Sramana Mitra, writing in the May 6 edition of SeekingAlpha, agrees, saying that Microsoft should put Yahoo behind it and leave its shareholder-value phobic CEO Jerry Yang to explain why he doesn’t want Yahoo investors to make any money. Instead, Microsoft should focus on a few, carefully-selected, nimble purchases of technology firms that can do as much for Microsoft – or more – than Yahoo ever could.

Here’s a list, with a brief description from Mitra on what the company would bring to Microsoft’s dinner table:

Kayak: Microsoft acquired online travel search engine Farecast earlier, indicating that it is already thinking about an alternate strategy.

Valuation: $700-$800 Million.

Strategy: Continue to build out a vertical presence in online travel, and acquire a few more companies for a total budget of $1.5 billion.

Trulia: Real Estate search engine Trulia can be a good trunk to build Microsoft a strong presence in the Real Estate vertical.

Valuation: $100-150 Million.

Strategy: Acquire another 3-4 vertical portals in Real Estate with a total budget of $1 billion, including a couple of public companies like ZipRealty (ZIPR).

SimplyHired, LinkedIn and eLance: Microsoft should also develop a strong presence in Jobs by acquiring LinkedIn (Valuation: $700-$800 million), eLance (Valuation: $200-$250 million), and SimplyHired.

Strategy: Create a strong foothold in the massive Jobs vertical. Budget: $1.5 billion.

Shutterfly (SFLY): Strong, independent, public company in the online photo space with a strong management team. Extremely cheap market price of $325 million, with good strategy.

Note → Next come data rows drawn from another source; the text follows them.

Lemma visited_pairs_elem (ord : SetOrder) (sA sB : list ResidueKey) kA kB :
  (kA, kB) ∈ visited_pairs ord sA sB ↔ kA ∈ sA ∧ kB ∈ sB.
Proof.
  unfold visited_pairs. rewrite list_elem_of_bind. split.
  - intros (a & (b & Hb%list_elem_of_singleton & HB)%list_elem_of_bind & HA).
    injection Hb as -> ->.
    by rewrite <- (set_iter_perm ord sA), <- (set_iter_perm ord sB).
  - intros [HA HB]. exists kA. split; [|by rewrite (set_iter_perm ord sA)].
    apply list_elem_of_bind. exists kB.
    split; [by apply list_elem_of_singleton | by rewrite (set_iter_perm ord sB)].
Qed.

Lemma visited_pairs_NoDup (ord : SetOrder) (sA sB : list ResidueKey) :
  NoDup sA → NoDup sB → NoDup (visited_pairs ord sA sB).
Proof.
  intros HA HB. unfold visited_pairs.
  rewrite <- (set_iter_perm ord sA) in HA. rewrite <- (set_iter_perm ord sB) in HB.
  induction HA as [|kA lA Hnot HA IH]; [constructor|].
  rewrite bind_cons. apply NoDup_app. split_and!; [| |done].
  - clear IH. induction HB as [|kB lB HnotB HB IHB]; [constructor|].
    rewrite bind_cons. apply (NoDup_cons_2 (kA, kB)); [|done].
    intros (b & [=]%list_elem_of_singleton & Hb)%list_elem_of_bind. by subst.
  - intros [a b] (b' & [= -> ->]%list_elem_of_singleton & Hb)%list_elem_of_bind.
    intros (a' & Hin & Ha')%list_elem_of_bind. cbv beta in Hin.
    apply list_elem_of_bind in Hin as (b'' & [= <- <-]%list_elem_of_singleton & _).
    done.
Qed.

(** ** [process_interactions] as a whole *)

Section process.
Context (tk : Toolkit) (ord : SetOrder).
Context (contacts_A contacts_B : list Contact) (water_obj : string)
  (water_idx interaction_id : Z) (interaction_type : string)
  (interaction_list : list InteractionRecord)
  (domainA domainB water_sele : string) (water_coords : Coord).

Local Abbreviation run :=
  (process_interactions tk ord contacts_A contacts_B water_obj water_idx
     interaction_id interaction_type interaction_list domainA domainB
     water_sele water_coords).

Lemma process_interactions_result :
  result run =
  match collected tk water_coords contacts_A ([], ∅) with
  | None => Raise IndexError
  | Some (resA_set, resA_distances) =>
    match collected tk water_coords contacts_B ([], ∅) with
    | None => Raise IndexError
    | Some (resB_set, resB_distances) =>
      if negb (truthy resA_set) || negb (truthy resB_set)
      then Return (interaction_id, interaction_list)
      else Return (interaction_id + 1,
                   interaction_list ++
                     emitted_records ord resA_set resB_set resA_distances
                       resB_distances water_idx interaction_type)
    end
  end.
Proof.
  unfold process_interactions, collect_residues.
  rewrite result_bind, collect_loop_result.
  destruct (collected tk water_coords contacts_A ([], ∅)) as [[sA dA]|] eqn:HA; [|done].
  rewrite result_bind, collect_loop_result.
  destruct (collected tk water_coords contacts_B ([], ∅)) as [[sB dB]|] eqn:HB; [|done].
  destruct (negb (truthy sA) || negb (truthy sB)); [done|].
  rewrite result_bind.
  pose proof (collected_consistent _ _ _ _ _ (consistent_empty) HA) as [_ HdA].
  pose proof (collected_consistent _ _ _ _ _ (consistent_empty) HB) as [_ HdB].
  simpl in HdA, HdB.
  destruct (emit_loop_spec ord sA sB dA dB water_idx (interaction_id + 1)
              interaction_type water_sele interaction_list) as [-> _];
    [by intros k ?%HdA | by intros k ?%HdB | done].
Qed.

(** The trace: the lookups of side A, those of side B, then the events of
    the double loop, which all carry the incremented identifier. *)
Lemma process_interactions_trace :
  ∃ lookups emitted,
    trace run = lookups ++ emitted
    ∧ Forall is_lookup lookups
    ∧ Forall (emitted_event interaction_type (interaction_id + 1)) emitted
    ∧ ((∀ il', result run ≠ Return (interaction_id + 1, il')) → emitted = []).
Proof.
  unfold process_interactions, collect_residues.
  set (loopA := for_each contacts_A _ _). set (loopB := for_each contacts_B _ _).
  pose proof (collect_loop_trace tk water_coords contacts_A ([], ∅)) as HtA.
  pose proof (collect_loop_trace tk water_coords contacts_B ([], ∅)) as HtB.
  pose proof (collect_loop_result tk water_coords contacts_A ([], ∅)) as HrA.
  pose proof (collect_loop_result tk water_coords contacts_B ([], ∅)) as HrB.
  fold loopA in HtA, HrA. fold loopB in HtB, HrB.
  rewrite trace_bind, result_bind.
  destruct (result loopA) as [[sA dA]|e] eqn:EA; cycle 1.
  { exists (trace loopA), []. by rewrite app_nil_r. }
  rewrite trace_bind, result_bind.
  destruct (result loopB) as [[sB dB]|e] eqn:EB; cycle 1.
  { exists (trace loopA ++ trace loopB), [].
    split_and!; [by rewrite !app_nil_r | by apply Forall_app | done | done]. }
  destruct (negb (truthy sA) || negb (truthy sB)) eqn:Hempty.
  { exists (trace loopA ++ trace loopB), [].
    split_and!; [by rewrite !app_nil_r | by apply Forall_app | done | done]. }
  destruct (collected tk water_coords contacts_A ([], ∅)) as [rA|] eqn:HA; [|done].
  destruct (collected tk water_coords contacts_B ([], ∅)) as [rB|] eqn:HB; [|done].
  injection HrA as <-. injection HrB as <-.
  pose proof (collected_consistent _ _ _ _ _ (consistent_empty) HA) as [_ HdA].
  pose proof (collected_consistent _ _ _ _ _ (consistent_empty) HB) as [_ HdB].
  simpl in HdA, HdB.
  destruct (emit_loop_spec ord sA sB dA dB water_idx (interaction_id + 1)
              interaction_type water_sele interaction_list) as [Hr Ht];
    [by intros k ?%HdA | by intros k ?%HdB |].
  simpl in Hr, Ht.
  rewrite trace_bind, result_bind, Hr.
  eexists (trace loopA ++ trace loopB), _.
  split_and!; [by rewrite (assoc_L (++)) | by apply Forall_app | |].
  - rewrite Forall_app. split; [done | constructor].
  - simpl. intros Hne. by destruct (Hne _ eq_refl).
Qed.
End process.

(** ** Floats *)

Lemma SFcompare_Lt_not_le (x y : SpecFloat.spec_float) :
  SpecFloat.SFcompare x y = Some Lt → SpecFloat.SFleb y x = false.
Proof.
  unfold SpecFloat.SFleb.
  destruct x as [sx|sx| |sx mx ex], y as [sy|sy| |sy my ey]; simpl;
    try discriminate; try reflexivity;
    try (destruct sx; discriminate || reflexivity);
    try (destruct sy; discriminate || reflexivity);
    try (destruct sx, sy; discriminate || reflexivity).
  destruct sx, sy; try discriminate; try reflexivity;
    rewrite (Z.compare_antisym ex ey);
    destruct (ex ?= ey)%Z; simpl; try discriminate; try reflexivity;
    change (Pos.compare_cont Eq my mx) with (Pos.compare my mx);
    change (Pos.compare_cont Eq mx my) with (Pos.compare mx my);
    rewrite (Pos.compare_antisym mx my);
    destruct (Pos.compare mx my); simpl; try discriminate; reflexivity.
Qed.

(** What exceeds a bound is not below it. *)
Lemma ltb_not_leb (x y : float) : (x <? y)%float = true → (y <=? x)%float = false.
Proof.
  rewrite ltb_spec, leb_spec. unfold SpecFloat.SFltb.
  destruct (SpecFloat.SFcompare (Prim2SF x) (Prim2SF y)) as [[]|] eqn:E;
    try discriminate.
  intros _. by apply SFcompare_Lt_not_le.
Qed.

(** ** Records *)

Lemma pair_record_Some (dA dB : gmap ResidueKey (Z * float)) (water_idx : Z)
    (ty : string) (kA kB : ResidueKey) (r : InteractionRecord) :
  pair_record dA dB water_idx ty kA kB = Some r →
  total_distance r = (distA r + distB r)%float
  ∧ (total_distance r <=? 7.0)%float = true
  ∧ water r = water_idx
  ∧ type r = (if String.eqb ty "hbond" then "Hydrogen Bond" else "Polar Contact")
  ∧ ∃ a b, dA !! kA = Some a ∧ dB !! kB = Some b ∧ distA r = a.2 ∧ distB r = b.2.
Proof.
  unfold pair_record.
  destruct (dA !! kA) as [a|]; simpl; [|done].
  destruct (dB !! kB) as [b|]; simpl; [|done].
  destruct (a.2 + b.2 <=? 7)%float eqn:Hle; [|done].
  intros [= <-]. simpl. split_and!; try done. by exists a, b.
Qed.

Lemma pair_record_exceeds (dA dB : gmap ResidueKey (Z * float)) (water_idx : Z)
    (ty : string) (kA kB : ResidueKey) (a b : Z * float) :
  dA !! kA = Some a → dB !! kB = Some b →
  (7.0 <? a.2 + b.2)%float = true →
  pair_record dA dB water_idx ty kA kB = None.
Proof.
  intros Ha Hb Hlt. unfold pair_record. rewrite Ha, Hb. simpl.
  by rewrite (ltb_not_leb _ _ Hlt).
Qed.

Lemma set_iter_nil (ord : SetOrder) : set_iter ord [] = [].
Proof. apply Permutation_nil_r. by rewrite set_iter_perm. Qed.

Lemma emitted_records_empty (ord : SetOrder) (sA sB : list ResidueKey)
    (dA dB : gmap ResidueKey (Z * float)) (water_idx : Z) (ty : string) :
  negb (truthy sA) || negb (truthy sB) = true →
  emitted_records ord sA sB dA dB water_idx ty = [].
Proof.
  unfold emitted_records. destruct sA as [|kA sA]; simpl.
  - intros _. by rewrite set_iter_nil.
  - destruct sB as [|kB sB]; simpl; [|done]. intros _.
    rewrite set_iter_nil. by induction (set_iter ord (kA :: sA)).
Qed.

(** ** The contact finder *)

Lemma cmd_get_model_inj (s1 s2 : string) : cmd_get_model s1 = cmd_get_model s2 → s1 = s2.
Proof. by intros [=]. Qed.

Lemma find_hydrogen_bonds_eq (tk : Toolkit) (domain_sele water_sele : string)
    (distance_cutoff angle_cutoff : float) :
  find_hydrogen_bonds tk domain_sele water_sele distance_cutoff angle_cutoff =
  ([cmd_find_pairs (hbond_sele domain_sele) water_sele 1 distance_cutoff angle_cutoff;
    cmd_find_pairs water_sele (hbond_sele domain_sele) 1 distance_cutoff angle_cutoff],
   Return
     ((uncurry pair2 <$> tk_find_pairs tk (hbond_sele domain_sele) water_sele 1
                           distance_cutoff angle_cutoff)
      ++ (uncurry pair2 <$> tk_find_pairs tk water_sele (hbond_sele domain_sele) 1
                              distance_cutoff angle_cutoff))).
Proof. done. Qed.

Lemma for_each_silent {A S} (l : list A) (body : A → S → Py S) :
  (∀ x s, trace (body x s) = []) → ∀ s, trace (for_each l body s) = [].
Proof.
  intros Hbody. induction l as [|x l IH]; intros s; [done|].
  rewrite for_each_cons, trace_bind, Hbody.
  destruct (result (body x s)); [apply IH | done].
Qed.

Lemma find_polar_contacts_trace (tk : Toolkit) (domain_sele water_sele : string)
    (distance_cutoff : float) :
  trace (find_polar_contacts tk domain_sele water_sele distance_cutoff) =
  [cmd_get_model (polar_sele domain_sele); cmd_get_model (water_O_sele water_sele)].
Proof.
  unfold find_polar_contacts, cmd.get_model.
  rewrite trace_bind. cbn [trace result fst snd].
  rewrite trace_bind. cbn [trace result fst snd].
  rewrite trace_bind. unfold item_0.
  destruct (tk_get_model tk (water_O_sele water_sele)) as [|water_atom ?]; [done|].
  cbn [trace result fst snd mret Py_ret py_ret].
  rewrite for_each_silent; [done|].
  intros atom s. by destruct (_ <=? _)%float.
Qed.

(** ** One water *)

Section water.
Context (tk : Toolkit) (domainA domainB : string).

Lemma search_contacts_result water_sele water_coords hbonds_A hbonds_B
    polar_contacts_A polar_contacts_B :
  result (search_contacts tk domainA domainB water_sele) =
    Return (water_coords, hbonds_A, hbonds_B, polar_contacts_A, polar_contacts_B) →
  tk_get_atom_coords tk water_sele = Some water_coords
  ∧ hbonds_A = hbonds_of tk domainA water_sele
  ∧ hbonds_B = hbonds_of tk domainB water_sele
  ∧ (truthy hbonds_A = true → polar_contacts_A = [])
  ∧ (truthy hbonds_B = true → polar_contacts_B = []).
Proof.
  unfold search_contacts, cmd.get_atom_coords.
  rewrite result_bind. cbn [result snd].
  destruct (tk_get_atom_coords tk water_sele) as [wc|]; [|done].
  rewrite result_bind, find_hydrogen_bonds_eq. cbn [result snd].
  rewrite result_bind, find_hydrogen_bonds_eq. cbn [result snd].
  fold (hbonds_of tk domainA water_sele). fold (hbonds_of tk domainB water_sele).
  rewrite result_bind.
  destruct (truthy (hbonds_of tk domainA water_sele)) eqn:HA; cbn [negb].
  - cbn [result snd mret Py_ret py_ret]. rewrite result_bind.
    destruct (truthy (hbonds_of tk domainB water_sele)) eqn:HB; cbn [negb].
    + cbn [result snd mret Py_ret py_ret]. intros [= <- <- <- <- <-]. done.
    + destruct (result (find_polar_contacts _ _ _ _)); [|done].
      cbn [result snd mret Py_ret py_ret]. intros [= <- <- <- <- <-].
      rewrite HA, HB. done.
  - destruct (result (find_polar_contacts tk domainA _ _)); [|done].
    rewrite result_bind.
    destruct (truthy (hbonds_of tk domainB water_sele)) eqn:HB; cbn [negb].
    + cbn [result snd mret Py_ret py_ret]. intros [= <- <- <- <- <-].
      rewrite HA, HB. done.
    + destruct (result (find_polar_contacts _ _ _ _)); [|done].
      cbn [result snd mret Py_ret py_ret]. intros [= <- <- <- <- <-].
      rewrite HA, HB. done.
Qed.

eHarmoney: Offers a strong foothold in online personals. Valuation: $1 - $1.2 billion.

Altogether, Sitra says the price of all these deals combined would only set Microsoft back by $6 billion - or about seven or eight percent of the $45 billion Ballmer offered Yang for Yahoo.

Food for thought while Jerry Yang ponders the future of his company - maybe even in the drive-through lane of a Burger King.